Factors affecting exercise with PAH
Cardiopulmonary exercise testing without supplemental oxygen involved a cycling machine while lying down with the patient’s legs elevated. A three-minute rest period was followed by a three-minute warmup, then with increased exercise difficulty until symptom-limiting peak levels were reached. The six-minute walking test (6MWD), or the distance walked in six minutes, and upper leg muscle (quadricep) strength were also measured.
Arterial blood pressure was recorded, as well as oxygen consumption, carbon dioxide output, minute ventilation — the amount of air that enters the lungs per minute — and cardiac output, an indicator of heart function.
From these data, the arterial mixed venous oxygen content difference (C(a‐v)O2) was calculated. It’s defined as the difference in blood oxygen levels between the arteries and veins. It estimated how much oxygen the muscles removed from the blood to fuel the exercise. Higher C(a‐v)O2 values during peak exercise were best able to predict a longer six-minute walking distance, adjusted statistical analysis showed.
“6MWD performance was strongly associated with muscular O2 extraction,” the researchers said.
During peak exercise, higher oxygen consumption was best predicted by a higher peak cardiac output and peak C(a‐v)O2 values.
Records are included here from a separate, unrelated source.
Lemma data_message_stored_witness :
  let record :=
    Relay.relayed Sessions.iso "tree_data" "a" 1 Sessions.tree_message Relay.tree_keys in
  let history :=
    Relay.dataHistory
      (fst (Relay.handleClientMessage Sessions.iso Sessions.two_open
              Sessions.three_clients "a" (Some Sessions.tree_message) Z.of_nat)) in
  history
  = skipn (S (List.length (Relay.dataHistory Sessions.three_clients)) - 1000)
      (Relay.dataHistory Sessions.three_clients ++ [record])
  /\ List.length history
     = Nat.min 1000 (S (List.length (Relay.dataHistory Sessions.three_clients)))
  /\ last history Relay.VUndefined = record.
Proof.
apply (data_message_stored Sessions.iso Sessions.two_open Sessions.three_clients
         "a" "tree_data" Sessions.tree_message Z.of_nat (Sessions.member "a" 1)
         Relay.tree_keys).
- reflexivity.
- reflexivity.
- right. left. reflexivity.
Defined.

(** X22.  Every other message leaves the history as it is: one that does
    not parse, one of an unknown client, and one whose [type] is none of
    [scan_data], [tree_data] and [height_data] ([status_update],
    [device_info], [ping], anything else, or no string at all). *)
Theorem other_messages_keep_history (toISOString : Z -> string)
    (is_open : nat -> bool) (s : Relay.server) (clientId : string)
    (parsed : option Relay.value) (tick : nat -> Z) :
  (forall data type,
     parsed = Some data -> Relay.get data "type" = Relay.VString type ->
     Relay.map_get clientId (Relay.clients s) <> None ->
     ~ In type ["scan_data"; "tree_data"; "height_data"]%string) ->
  Relay.dataHistory
    (fst (Relay.handleClientMessage toISOString is_open s clientId parsed tick))
  = Relay.dataHistory s.
Proof.
intros H.
message_cases parsed s clientId; try reflexivity;
  exfalso;
  (eapply H; [reflexivity|cbn [Relay.get]; eassumption|discriminate|cbn [In]; tauto]).
Qed.
(** * Actions: a fixed-size queue of delayed callbacks (Arduino library)

    A shallow embedding of [Actions.cpp] / [Actions.h] and the properties
    of its ring buffer, its due test and its dispatch loop.

    Conventions of the embedding.
    - [int] values are [Z]; the only [int] computation that can leave the
      range of the type is [size += 1] in the constructor, which is
      guarded explicitly.
    - [unsigned long] values are [Z] reduced modulo [2^32].
    - Pointers that may be [NULL] are [option]s.
    - The clock ([millis()], [micros()]) and the code behind the function
      pointers are not part of the library: they are supplied by an
      environment [Env].  The n-th clock read of a run returns the n-th
      value of the environment, so any amount of time may pass between two
      reads.  The body of a callback is the list of [runLater] calls that
      it makes on the scheduler that dispatched it.
    - Every method takes the state of the world and returns its C++ return
      value together with the new state, inside [result]; [Err] is a run
      that leaves defined behaviour (or the fuel of the model). *)

From Stdlib Require Import ZArith Lia List Bool.
From stdpp Require Import base list.
Import ListNotations.
Local Open Scope Z_scope.

(** ** Platform constants (Arduino Uno / Mega: 16-bit int, 32-bit unsigned long) *)

Definition INT_MAX : Z := 32767.
Definition ULONG_MODULUS : Z := 2 ^ 32.

(** Conversion to [unsigned long]. *)
Definition ulong (z : Z) : Z := z mod ULONG_MODULUS.

(** [a - b] on [unsigned long] operands. *)
Definition ulong_sub (a b : Z) : Z := ulong (a - b).

(** ** Outcomes *)

Inductive fault : Type :=
| SignedOverflow      (* int arithmetic left the range of int *)
| BadArrayNewLength   (* new T[n] with n < 0 *)
| NullDereference     (* access through a NULL pointer *)
| OutOfBounds         (* queue[i] with i outside the allocated slots *)
| FuelExhausted.      (* the model ran out of fuel *)

Inductive result (A : Type) : Type :=
| Ok (a : A)
| Err (e : fault).
Arguments Ok {A} a.
Arguments Err {A} e.

#[global] Instance result_ret : MRet result := fun A a => Ok a.
#[global] Instance result_bind : MBind result := fun A B f m =>
  match m with
  | Ok a => f a
  | Err e => Err e
  end.

(** ** Data model (Actions.h) *)

(** [class Callback]: a function pointer, or an instance and a method
    pointer; each may be NULL. Addresses are natural numbers. *)
Record Callback : Type := mkCallback {
  functionCallback : option nat;
  methodInstance : option nat;
  methodCallback : option nat
}.

(** [Callback(FunctionCallback)] *)
Definition Callback_function (f : option nat) : Callback :=
  mkCallback f None None.

(** [Callback(MethodInstance, MethodCallback)] *)
Definition Callback_method (inst meth : option nat) : Callback :=
  mkCallback None inst meth.

(** [Callback()] *)
Definition Callback_empty : Callback := mkCallback None None None.

(** [class Action] *)
Record Action : Type := mkAction {
  callback : Callback;
  useMicros : bool;
  created : Z;
  delay : Z
}.

(** [Action()]: only [callback] is initialised; the other fields hold
    whatever the storage held, here zero. *)
Definition Action_empty : Action := mkAction Callback_empty false 0 0.

(** [class Actions] *)
Record Actions : Type := mkActions {
  queue : list Action;
  queueSize : Z;
  head : Z;
  tail : Z;
  overflowCallback : option Callback   (* Callback*; None is NULL *)
}.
Lower mean blood pressure in the pulmonary arteries while resting was associated with higher peak oxygen consumption. Lower blood pressure was also linked to a more downward slope (ratio) of minute ventilation versus carbon dioxide output (VE/VCO2), a measure of breathing efficiency. Here, lower VE/VCO2 values indicated better heart-lung function (more CO2 release per breath).
Stronger upper leg muscles significantly correlated with higher C(a‐v)O2 values (more muscular O2 uptake), elevated oxygen consumption during peak exercise, and a longer six-minute walking distance. Muscle strength was also linked to lower VE/VCO2 (better breathing efficiency) and resting pulmonary arterial blood pressure.
“The present study demonstrated that peripheral factors, including O2 extraction and muscle strength, could be the chief determinants of exercise capacity, even in low‐risk patients with hemodynamically normalized PAH,” the researchers wrote. “Many cases in our study had a long disease duration; therefore, peripheral functions may have become more damaged throughout the disease course.”